The violence that erupted following the sentencing of opposition politician Ousmane Sonko to two years in prison left 16 people dead and 500 arrested. This reveals deep fractures in Senegalese democracy that has traces to France's colonial past.

Image of Senegalese ​Protesters celebrating Sonko being set free by the court, March 2021

Protesters celebrate Sonko being set free by the court, March 2021

Pierre Haski

-Analysis-

PARIS — For a long time, Senegal had the glowing image of one of Africa's rare democracies. The reality was more complicated than that, even in the days of the poet-president Léopold Sedar Senghor, who also had his dark side.

But for years, the country has been moving down what Senegalese intellectual Felwine Sarr describes as the "gentle slope of... the weakening and corrosion of the gains of Senegalese democracy."

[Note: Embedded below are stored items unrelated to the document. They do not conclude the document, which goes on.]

Lemma SetRawExtension_built mem m c rest type data : content_ok c → 0 ≤ GetId m type ≤ 255 →
  capacity (built m c rest) ≤ 65535 → (4 | capacity (built m c rest)) →
  let '(c', ok) := spec_SetExtension m (capacity (built m c rest)) c type data in
  ∃ rest', SetRawExtension mem (built m c rest) type data = Done (built m c' rest', ok) ∧
    capacity (built m c' rest') = capacity (built m c rest).
Proof.
  intros Hok Hid Hmax Hdiv. unfold spec_SetExtension, SetRawExtension, AllocateExtension.
  change (extensions_ (built m c rest)) with m. set (id := GetId m type) in *. set (len := zlen data).
  set (mixed := extmap_allow_mixed_ m).
  unfold kMaxValueSize, kOneByteHeaderExtensionMaxValueSize, kOneByteHeaderExtensionMaxId, kInvalidId.
  rewrite !Z.gtb_ltb. set (bad := negb mixed && ((16 <? len) || (14 <? id))).
  destruct ((len =? 0) || (255 <? len) || (id =? 0) || bad) eqn:E1.
  { exists rest. split; [|done]. unfold bad in E1.
    destruct (len =? 0); [done|]. destruct (255 <? len); [done|].
    destruct mixed, (16 <? len), (id =? 0), (14 <? id); done. }
  assert (1 ≤ len ≤ 255 ∧ 1 ≤ id ≤ 255 ∧ (mixed = true ∨ (len ≤ 16 ∧ id ≤ 14))) as (Hlen & Hid1 & Hm).
  { unfold bad in E1. destruct mixed; cbn [negb andb] in E1; split_and!; (lia || (left; done) || (right; lia)). }
  replace ((len =? 0) || (255 <? len) || (negb mixed && (16 <? len))) with false.
  2: { symmetry. unfold bad in E1. destruct mixed; cbn [negb andb] in *; lia. }
  destruct (Z.eqb_spec id 0); [lia|]. replace (negb mixed && (14 <? id)) with false.
  2: { symmetry. unfold bad in E1. destruct mixed; cbn [negb andb] in *; lia. }
  assert (needs_two_byte id len = true → mixed = true) as Hn.
  { intros Hn. destruct Hm as [|[H1 H2]]; [done|]. unfold needs_two_byte in Hn. lia. }
  change (let '(c', ok) := set_contents m c rest id data in ∃ rest',
    (r ← AllocateRawExtension mem (built m c rest) id len; fill_extension data r) = Done (built m c' rest', ok) ∧
    capacity (built m c' rest') = capacity (built m c rest)).
  destruct (find_ext (c_exts c) id) as [d|] eqn:Ef; [by apply (fill_existing _ _ _ _ _ _ Hlen d)|by apply fill_new].
Qed.
(** [Parse] from the fields that are read. *)
Lemma timing_parse data v a b c d e f g : zlen data = 13 → get_uint 1 1 data 0 = Done g → get_uint 2 2 data 1 = Done a →
  get_uint 2 2 data 3 = Done b → get_uint 2 2 data 5 = Done c → get_uint 2 2 data 7 = Done d →
  get_uint 2 2 data 9 = Done e → get_uint 2 2 data 11 = Done f →
  VideoTiming_Parse data v = Done (MkTiming a b c d e f g, true).
Proof.
  intros Hl E0 E1 E2 E3 E4 E5 E6. unfold VideoTiming_Parse, VideoTiming_kValueSizeBytes. rewrite Hl, E0.
  cbn [Z.eqb Pos.eqb Z.sub Z.add Z.opp Z.pos_sub Pos.pred_double mbind outcome_bind].
  unfold VideoTiming_ParseDeltas, kEncodeStartDeltaOffset, kEncodeFinishDeltaOffset, kPacketizationFinishDeltaOffset,
    kPacerExitDeltaOffset, kNetworkTimestampDeltaOffset, kNetwork2TimestampDeltaOffset. rewrite !Z.sub_0_r.
  rewrite E1. cbn [mbind outcome_bind]. rewrite E2. cbn [mbind outcome_bind]. rewrite E3. cbn [mbind outcome_bind].
  rewrite E4. cbn [mbind outcome_bind]. rewrite E5. cbn [mbind outcome_bind]. by rewrite E6.
Qed.

#[export] Instance VideoTiming_lawful : LawfulExtension VideoTimingExtension valid_timing.
Proof.
  split; [known|cbn; unfold VideoTiming_kValueSizeBytes; lia| |].
  - intros data v _. cbn [ParseExt VideoTimingExtension]. unfold VideoTiming_Parse, VideoTiming_kValueSizeBytes,
      VideoTiming_ParseDeltas, kEncodeStartDeltaOffset, kEncodeFinishDeltaOffset, kPacketizationFinishDeltaOffset,
      kPacerExitDeltaOffset, kNetworkTimestampDeltaOffset, kNetwork2TimestampDeltaOffset.
    destruct (Z.eqb_spec (zlen data) (13 - 1)); [rewrite !get_uint_done by lia; by eauto|].
    destruct (Z.eqb_spec (zlen data) 13); [rewrite !get_uint_done by lia; by eauto|by eauto].
  - intros v (H1 & H2 & H3 & H4 & H5 & H6 & H7). exists (timing_bytes v).
    cbn [ValueSize Write ParseExt VideoTimingExtension initial]. split; [done|]. split; [apply timing_uint8|].
    split; [intros view Hv; by apply timing_write|].
    assert (v = MkTiming (encode_start_delta_ms v) (encode_finish_delta_ms v) (packetization_finish_delta_ms v)
      (pacer_exit_delta_ms v) (network_timestamp_delta_ms v) (network2_timestamp_delta_ms v) (flags v)) as Ev by by destruct v.
    rewrite Ev at 2. unfold uint8 in H7. set (b1 := be_bytes 1 (flags v)).
    set (b2 := be_bytes 2 (encode_start_delta_ms v)). set (b3 := be_bytes 2 (encode_finish_delta_ms v)).
    set (b4 := be_bytes 2 (packetization_finish_delta_ms v)). set (b5 := be_bytes 2 (pacer_exit_delta_ms v)).
    set (b6 := be_bytes 2 (network_timestamp_delta_ms v)).
    apply timing_parse; [done| |by apply (timing_get v b1 _ (b3 ++ b4 ++ b5 ++ b6 ++ be_bytes 2 (network2_timestamp_delta_ms v)))|
      by apply (timing_get v (b1 ++ b2) _ (b4 ++ b5 ++ b6 ++ be_bytes 2 (network2_timestamp_delta_ms v)))|
      by apply (timing_get v (b1 ++ b2 ++ b3) _ (b5 ++ b6 ++ be_bytes 2 (network2_timestamp_delta_ms v)))|
      by apply (timing_get v (b1 ++ b2 ++ b3 ++ b4) _ (b6 ++ be_bytes 2 (network2_timestamp_delta_ms v)))|
      by apply (timing_get v (b1 ++ b2 ++ b3 ++ b4 ++ b5) _ (be_bytes 2 (network2_timestamp_delta_ms v)))|
      by apply (timing_get v (b1 ++ b2 ++ b3 ++ b4 ++ b5 ++ b6) _ [])].
    pose proof (timing_uint8 v) as Hu. unfold timing_bytes in Hu. apply Forall_app in Hu as [_ Hu].
    by apply (get_uint_at 1 1 _ [] (flags v) (b2 ++ b3 ++ b4 ++ b5 ++ b6 ++ be_bytes 2 (network2_timestamp_delta_ms v)));
      [done|lia|done|exact Hu|lia|done].
Qed.

Lemma until_zero_all data : Forall (λ b, 1 ≤ b ≤ 255) data → until_zero data = data.
Proof.
  induction 1 as [|b data Hb _ IH]; [done|]. cbn [until_zero]. destruct (Z.eqb_spec b 0); [lia|]. by rewrite IH.
Qed.

Definition valid_string (s : list Z) : Prop := 1 ≤ zlen s ≤ 16 ∧ Forall (λ b, 1 ≤ b ≤ 255) s.

Lemma string_lawful id : known_type id → LawfulExtension (BaseRtpStringExtension id) valid_string.
Proof.
  intros Hk. split; [done|by intros v [Hv _]| |].
  - intros data v _. cbn [ParseExt BaseRtpStringExtension]. unfold String_Parse. destruct data as [|b data]; [by eauto|].
    destruct (b =? 0); by eauto.
  - intros s [Hl Hf]. exists s. cbn [ValueSize Write ParseExt BaseRtpStringExtension initial]. split; [done|]. split.
    { eapply list.Forall_impl; [exact Hf|]. intros x Hx. cbv beta in Hx. unfold uint8. lia. }
    unfold String_Write, String_Parse, String_kMaxValueSizeBytes. split.
    + intros view Hv. rewrite Z.gtb_ltb. destruct (Z.ltb_spec 16 (zlen s)); [lia|].
      rewrite (write_mem_at view [] view s []) by (rewrite ?app_nil_r; done). by rewrite app_nil_r.
    + rewrite until_zero_all by done. destruct s as [|b s]; [cbn in Hl; lia|]. apply Forall_cons_1 in Hf as [Hb _].
      by destruct (Z.eqb_spec b 0); [lia|].
Qed.

#[export] Instance RtpStreamId_lawful : LawfulExtension RtpStreamId valid_string.
Proof. apply string_lawful. known. Qed.
#[export] Instance RepairedRtpStreamId_lawful : LawfulExtension RepairedRtpStreamId valid_string.
Proof. apply string_lawful. known. Qed.
#[export] Instance RtpMid_lawful : LawfulExtension RtpMid valid_string.
Proof. apply string_lawful. known. Qed.

(** The comfort noise level is not an instance: [Write] sets the top bit where [Parse] takes it
    for an absent level, so a level is read as none and none as level zero. *)
Lemma comfort_noise_inverted l v : 0 ≤ l ≤ 127 → ∃ d0 d1,
  InbandComfortNoise_Write [0] (Some l) = Done (d1, true) ∧ InbandComfortNoise_Parse d1 v = Done (None, true) ∧
  InbandComfortNoise_Write [0] None = Done (d0, true) ∧ InbandComfortNoise_Parse d0 v = Done (Some 0, true).
Proof.
  intros Hl. exists [0], [u8 (Z.lor 128 l)]. unfold InbandComfortNoise_Write, InbandComfortNoise_Parse.
  rewrite !write8_full by done. cbn [mbind outcome_bind]. rewrite Z.gtb_ltb. destruct (Z.ltb_spec 127 l); [lia|].
  rewrite write8_full by done. split; [done|]. split; [|done]. cbn [mbind outcome_bind].
  change (negb (zlen [u8 (Z.lor 128 l)] =? 1)) with false. cbv iota. rewrite read8_done by (cbn; lia). cbn [mbind outcome_bind].
  change ([u8 (Z.lor 128 l)].[0]) with (u8 (Z.lor 128 l)).
  replace (negb (Z.land (u8 (Z.lor 128 l)) 128 =? 0)) with true; [done|]. symmetry.
  apply (check_range_dec (λ l, negb (Z.land (u8 (Z.lor 128 l)) 128 =? 0) = true) 0 128 l); [by vm_compute|lia].
Qed.

(** The fixed-point times: what a 24-bit time denotes is converted back to it, or to the one
    before as both conversions round down. *)
Lemma send_time_roundtrip t : 0 ≤ t < 2 ^ 24 → t - 1 ≤ To24Bits (ToTimestamp t) ≤ t.
Proof.
  intros Ht. unfold To24Bits, ToTimestamp. rewrite Z.shiftr_div_pow2, Z.shiftl_mul_pow2 by lia.
  change (2 ^ 18) with 262144. change (2 ^ 24) with 16777216 in Ht. set (us := (t * 1000000) `div` 262144).
  assert (0 ≤ us < 64 * 1000000 ∧ us * 262144 ≤ t * 1000000 < us * 262144 + 262144) as [H1 H2] by (unfold us; zdiv).
  rewrite Z.rem_small, Z.quot_div_nonneg by lia. unfold u32. zdiv.
Qed.

(** * Theorems *)

(** C17: Each header extension is written and parsed alike.  For the classes below the
    type is a known one and the size fits a one-byte header; [Parse] ends within the view on any
    bytes; and [Write] fills a view of that size, whatever was in it, with bytes that [Parse]
    reads as the value written: times and sequence numbers of their width, feedback requests
    with a count, audio levels of seven bits, playout delays in steps of ten milliseconds within
    their limits, timing frames, and strings of 1 to 16 bytes without zeros. *)
Theorem header_extensions_lawful :
  LawfulExtension AbsoluteSendTime (λ v, 0 ≤ v < 2 ^ 24) ∧
  LawfulExtension AbsoluteCaptureTimeExtension valid_capture ∧
  LawfulExtension AudioLevelExtension (λ v, 0 ≤ level v ≤ 127) ∧
  LawfulExtension CsrcAudioLevel (λ v, 1 ≤ zlen v ≤ 15 ∧ Forall (λ l, 0 ≤ l ≤ 127) v) ∧
  LawfulExtension TransmissionOffset (λ v, - 2 ^ 23 ≤ v < 2 ^ 23) ∧
  LawfulExtension TransportSequenceNumber uint16 ∧
  LawfulExtension TransportSequenceNumberV2 valid_feedback ∧
  LawfulExtension VideoOrientation (λ _, True) ∧
  LawfulExtension PlayoutDelayLimits valid_playout ∧
  LawfulExtension VideoContentTypeExtension (λ _, True) ∧
  LawfulExtension VideoTimingExtension valid_timing ∧
  LawfulExtension VideoFrameTrackingIdExtension uint16 ∧
  (LawfulExtension RtpStreamId valid_string ∧ LawfulExtension RepairedRtpStreamId valid_string ∧
   LawfulExtension RtpMid valid_string).
Proof. split_and!; apply _. Qed.
(* ===== verification/RtpEdit.v ===== *)
(** Changing RTP packets that are complete: [ZeroMutableExtensions], [RemoveExtension] and
    [CopyHeaderFrom] of modules/rtp_rtcp/source/rtp_packet.cc on the packets of RtpBuild. *)
From S2P Require Import Prelude ByteIo Rtcp RtpExtensionMap RtpPacket RtpWire RtpEncode RtpBuild RtpExtend.
From S2P Require Import RtpRoundtrip RtpTypedExtensions.

(** * Extensions that change on the way *)

(** Which extensions the pacer fills, and what is kept of the data. *)
Definition is_mutable (type : Z) : bool :=
  (type =? kRtpExtensionTransportSequenceNumber) || (type =? kRtpExtensionTransportSequenceNumber02) ||
  (type =? kRtpExtensionTransmissionTimeOffset) || (type =? kRtpExtensionAbsoluteSendTime).

Definition zeroed_data (type : Z) (d : list Z) : list Z :=
  if type =? kRtpExtensionVideoTiming then take 7 d ++ replicate (length d - 7) 0
  else if is_mutable type then replicate (length d) 0 else d.

Definition zeroed (m : RtpHeaderExtensionMap) (e : Z * list Z) : Z * list Z := (e.1, zeroed_data (GetType m e.1) e.2).

Lemma zeroed_length m e : zlen (zeroed m e).2 = zlen e.2.
Proof.
  unfold zeroed, zeroed_data. cbn [snd]. destruct (_ =? _); [rewrite length_app, length_take, length_replicate; lia|].
  destruct (is_mutable _); [by rewrite length_replicate|done].
Qed.

(** Writing the end of some bytes is writing all of them. *)
Lemma write_end s off a w s' : slice s off (zlen a) = a → write_mem s off (a ++ w) = Done s' →
  write_mem s (off + zlen a) w = Done s'.
Proof.
  intros Ha. unfold write_mem, in_mem. rewrite zlen_app. destruct ((0 <=? off) && _) eqn:E; [|done].
  intros [= <-]. assert (0 ≤ off ∧ off + (zlen a + zlen w) ≤ zlen s) as [H1 H2] by lia.
  replace ((0 <=? off + zlen a) && (off + zlen a + zlen w <=? zlen s)) with true by lia. f_equal.
  destruct (split_at s off) as (pre & t & -> & Hp); [lia|]. rewrite slice_app_r in Ha by done.
  destruct (split_at t (zlen a)) as (a' & t2 & -> & Ha'); [rewrite zlen_app in H2; lia|].
  rewrite <- Ha', take_prefix in Ha by done. subst a'.
  destruct (split_at t2 (zlen w)) as (w' & t3 & -> & Hw'); [rewrite !zlen_app in H2; lia|].
  pose proof (store_at pre (a ++ w') (a ++ w) t3 off) as E1. pose proof (store_at (pre ++ a) w' w t3 (off + zlen a)) as E2.
  rewrite <- !app_assoc in E1, E2. rewrite E1, E2 by (rewrite ?zlen_app; lia). done.
Qed.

This has been demonstrated once again over the last few days, with a wave of violence that has left 16 people dead, 500 arrested, the internet censored, and a tense situation with troubling consequences. The trigger? The sentencing last Thursday of opposition politician Ousmane Sonko to two years in prison, which could exclude him from the 2024 presidential elections.

Young people took to the streets when the verdict was announced, accusing the justice system of having become a political tool. Ousmane Sonko had been accused of rape but was convicted of "corruption of youth," a change that rendered the decision incomprehensible.